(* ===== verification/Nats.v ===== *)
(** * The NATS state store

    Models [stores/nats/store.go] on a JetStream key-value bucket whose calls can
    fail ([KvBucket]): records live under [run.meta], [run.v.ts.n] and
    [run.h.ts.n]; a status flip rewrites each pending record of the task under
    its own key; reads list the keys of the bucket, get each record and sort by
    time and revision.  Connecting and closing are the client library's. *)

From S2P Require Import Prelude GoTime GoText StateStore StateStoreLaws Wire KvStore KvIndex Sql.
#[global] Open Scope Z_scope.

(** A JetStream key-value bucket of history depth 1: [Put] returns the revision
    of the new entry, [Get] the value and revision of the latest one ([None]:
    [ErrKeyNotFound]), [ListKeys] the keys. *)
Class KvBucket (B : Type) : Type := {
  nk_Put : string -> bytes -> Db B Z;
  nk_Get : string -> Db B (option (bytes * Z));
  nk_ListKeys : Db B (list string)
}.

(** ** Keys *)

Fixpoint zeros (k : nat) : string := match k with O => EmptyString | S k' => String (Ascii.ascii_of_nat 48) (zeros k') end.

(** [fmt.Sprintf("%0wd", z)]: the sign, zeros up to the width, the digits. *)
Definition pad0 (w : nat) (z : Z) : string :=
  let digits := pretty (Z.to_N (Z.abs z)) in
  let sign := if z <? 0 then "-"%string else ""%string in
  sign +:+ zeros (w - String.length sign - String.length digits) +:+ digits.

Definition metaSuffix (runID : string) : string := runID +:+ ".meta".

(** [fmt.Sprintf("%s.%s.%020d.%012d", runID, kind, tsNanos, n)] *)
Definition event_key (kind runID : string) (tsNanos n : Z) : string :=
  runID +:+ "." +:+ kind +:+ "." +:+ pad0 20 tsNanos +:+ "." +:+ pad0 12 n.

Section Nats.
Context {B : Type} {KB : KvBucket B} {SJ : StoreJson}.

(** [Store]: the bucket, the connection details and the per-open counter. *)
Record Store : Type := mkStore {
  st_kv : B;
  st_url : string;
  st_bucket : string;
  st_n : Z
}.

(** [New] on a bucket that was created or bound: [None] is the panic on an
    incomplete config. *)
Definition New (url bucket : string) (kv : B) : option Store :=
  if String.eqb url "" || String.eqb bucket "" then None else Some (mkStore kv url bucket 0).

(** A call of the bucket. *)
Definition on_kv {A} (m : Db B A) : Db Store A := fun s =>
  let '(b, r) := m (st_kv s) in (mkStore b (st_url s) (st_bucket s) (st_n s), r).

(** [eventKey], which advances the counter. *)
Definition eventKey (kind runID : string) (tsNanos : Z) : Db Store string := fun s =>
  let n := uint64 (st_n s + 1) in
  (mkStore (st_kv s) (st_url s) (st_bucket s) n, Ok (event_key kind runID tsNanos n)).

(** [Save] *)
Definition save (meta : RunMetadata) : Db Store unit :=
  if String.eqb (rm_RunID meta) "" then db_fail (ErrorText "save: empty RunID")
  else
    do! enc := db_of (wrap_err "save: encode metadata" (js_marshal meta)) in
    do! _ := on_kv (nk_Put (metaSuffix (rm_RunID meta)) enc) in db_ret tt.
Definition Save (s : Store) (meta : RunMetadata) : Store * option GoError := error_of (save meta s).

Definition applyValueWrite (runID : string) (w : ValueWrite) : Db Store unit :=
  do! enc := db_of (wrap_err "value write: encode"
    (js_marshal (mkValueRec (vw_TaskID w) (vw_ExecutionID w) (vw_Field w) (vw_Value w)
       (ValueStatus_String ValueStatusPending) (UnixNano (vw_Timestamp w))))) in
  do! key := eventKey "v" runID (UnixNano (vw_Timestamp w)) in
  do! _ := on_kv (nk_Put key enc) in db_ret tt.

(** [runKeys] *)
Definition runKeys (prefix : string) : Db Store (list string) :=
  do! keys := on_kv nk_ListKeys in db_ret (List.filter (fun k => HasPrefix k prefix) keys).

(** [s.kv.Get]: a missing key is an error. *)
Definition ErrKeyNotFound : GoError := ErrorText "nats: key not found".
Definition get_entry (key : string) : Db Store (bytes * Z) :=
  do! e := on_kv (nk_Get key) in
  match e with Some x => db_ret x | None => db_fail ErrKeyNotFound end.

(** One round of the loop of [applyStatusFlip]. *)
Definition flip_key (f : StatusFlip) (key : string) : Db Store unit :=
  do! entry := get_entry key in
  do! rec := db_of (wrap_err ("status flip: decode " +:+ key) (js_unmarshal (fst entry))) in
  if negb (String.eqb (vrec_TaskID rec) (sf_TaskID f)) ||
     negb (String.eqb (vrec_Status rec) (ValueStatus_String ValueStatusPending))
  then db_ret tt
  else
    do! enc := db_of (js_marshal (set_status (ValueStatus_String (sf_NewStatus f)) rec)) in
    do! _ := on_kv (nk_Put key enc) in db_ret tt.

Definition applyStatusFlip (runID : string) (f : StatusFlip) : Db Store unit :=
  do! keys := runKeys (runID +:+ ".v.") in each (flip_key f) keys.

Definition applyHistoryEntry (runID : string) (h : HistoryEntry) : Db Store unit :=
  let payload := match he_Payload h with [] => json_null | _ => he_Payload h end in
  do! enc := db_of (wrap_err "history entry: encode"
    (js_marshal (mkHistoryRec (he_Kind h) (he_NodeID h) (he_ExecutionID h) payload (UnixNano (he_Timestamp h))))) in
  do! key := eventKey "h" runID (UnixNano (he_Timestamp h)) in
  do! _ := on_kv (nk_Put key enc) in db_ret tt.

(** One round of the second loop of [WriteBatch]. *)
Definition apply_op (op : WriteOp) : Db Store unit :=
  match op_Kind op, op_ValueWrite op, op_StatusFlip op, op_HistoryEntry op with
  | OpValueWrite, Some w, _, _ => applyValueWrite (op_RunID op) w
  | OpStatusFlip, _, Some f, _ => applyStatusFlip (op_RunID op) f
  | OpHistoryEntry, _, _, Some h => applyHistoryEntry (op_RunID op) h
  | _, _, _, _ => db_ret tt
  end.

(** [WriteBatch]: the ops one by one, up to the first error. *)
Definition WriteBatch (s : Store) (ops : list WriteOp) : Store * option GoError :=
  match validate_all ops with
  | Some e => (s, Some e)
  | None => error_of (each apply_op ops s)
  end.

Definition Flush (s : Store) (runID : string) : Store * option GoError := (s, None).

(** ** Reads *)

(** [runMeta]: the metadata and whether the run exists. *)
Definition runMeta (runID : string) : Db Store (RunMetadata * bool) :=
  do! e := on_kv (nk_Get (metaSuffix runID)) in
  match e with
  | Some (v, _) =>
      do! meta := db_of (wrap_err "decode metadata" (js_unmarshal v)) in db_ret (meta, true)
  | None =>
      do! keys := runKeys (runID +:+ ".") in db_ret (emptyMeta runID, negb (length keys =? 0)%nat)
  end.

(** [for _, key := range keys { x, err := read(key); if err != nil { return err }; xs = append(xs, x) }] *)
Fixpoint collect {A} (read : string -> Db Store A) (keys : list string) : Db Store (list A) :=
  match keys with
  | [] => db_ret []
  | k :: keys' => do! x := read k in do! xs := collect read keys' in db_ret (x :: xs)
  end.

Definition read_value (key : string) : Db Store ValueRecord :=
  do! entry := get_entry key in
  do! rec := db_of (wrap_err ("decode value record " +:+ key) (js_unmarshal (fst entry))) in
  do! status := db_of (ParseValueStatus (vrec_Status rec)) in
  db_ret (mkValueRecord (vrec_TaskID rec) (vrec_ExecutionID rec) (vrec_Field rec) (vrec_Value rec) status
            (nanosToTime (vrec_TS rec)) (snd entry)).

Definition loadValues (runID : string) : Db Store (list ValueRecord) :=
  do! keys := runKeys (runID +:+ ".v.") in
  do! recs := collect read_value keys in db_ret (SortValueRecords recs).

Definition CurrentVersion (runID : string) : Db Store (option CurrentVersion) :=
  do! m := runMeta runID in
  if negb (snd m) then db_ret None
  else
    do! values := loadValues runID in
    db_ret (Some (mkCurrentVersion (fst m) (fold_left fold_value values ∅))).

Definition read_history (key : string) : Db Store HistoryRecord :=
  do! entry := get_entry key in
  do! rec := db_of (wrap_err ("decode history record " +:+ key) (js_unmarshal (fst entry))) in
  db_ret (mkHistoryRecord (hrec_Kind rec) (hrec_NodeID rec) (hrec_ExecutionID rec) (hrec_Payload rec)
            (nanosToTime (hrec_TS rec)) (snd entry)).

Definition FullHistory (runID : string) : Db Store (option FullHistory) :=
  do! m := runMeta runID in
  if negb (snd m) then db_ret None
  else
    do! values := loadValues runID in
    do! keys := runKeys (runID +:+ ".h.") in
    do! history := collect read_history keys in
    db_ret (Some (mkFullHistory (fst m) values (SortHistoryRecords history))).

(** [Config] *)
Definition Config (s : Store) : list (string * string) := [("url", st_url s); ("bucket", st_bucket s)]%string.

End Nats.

● Work to complete:
Nothing but the lines from the start of the data through the line holding "of the new entry, [Get]" should be restated, and each one exactly.

● Your solution:
(* ===== verification/Nats.v ===== *)
(** * The NATS state store

    Models [stores/nats/store.go] on a JetStream key-value bucket whose calls can
    fail ([KvBucket]): records live under [run.meta], [run.v.ts.n] and
    [run.h.ts.n]; a status flip rewrites each pending record of the task under
    its own key; reads list the keys of the bucket, get each record and sort by
    time and revision.  Connecting and closing are the client library's. *)

From S2P Require Import Prelude GoTime GoText StateStore StateStoreLaws Wire KvStore KvIndex Sql.
#[global] Open Scope Z_scope.

(** A JetStream key-value bucket of history depth 1: [Put] returns the revision
    of the new entry, [Get] the value and revision of the latest one ([None]:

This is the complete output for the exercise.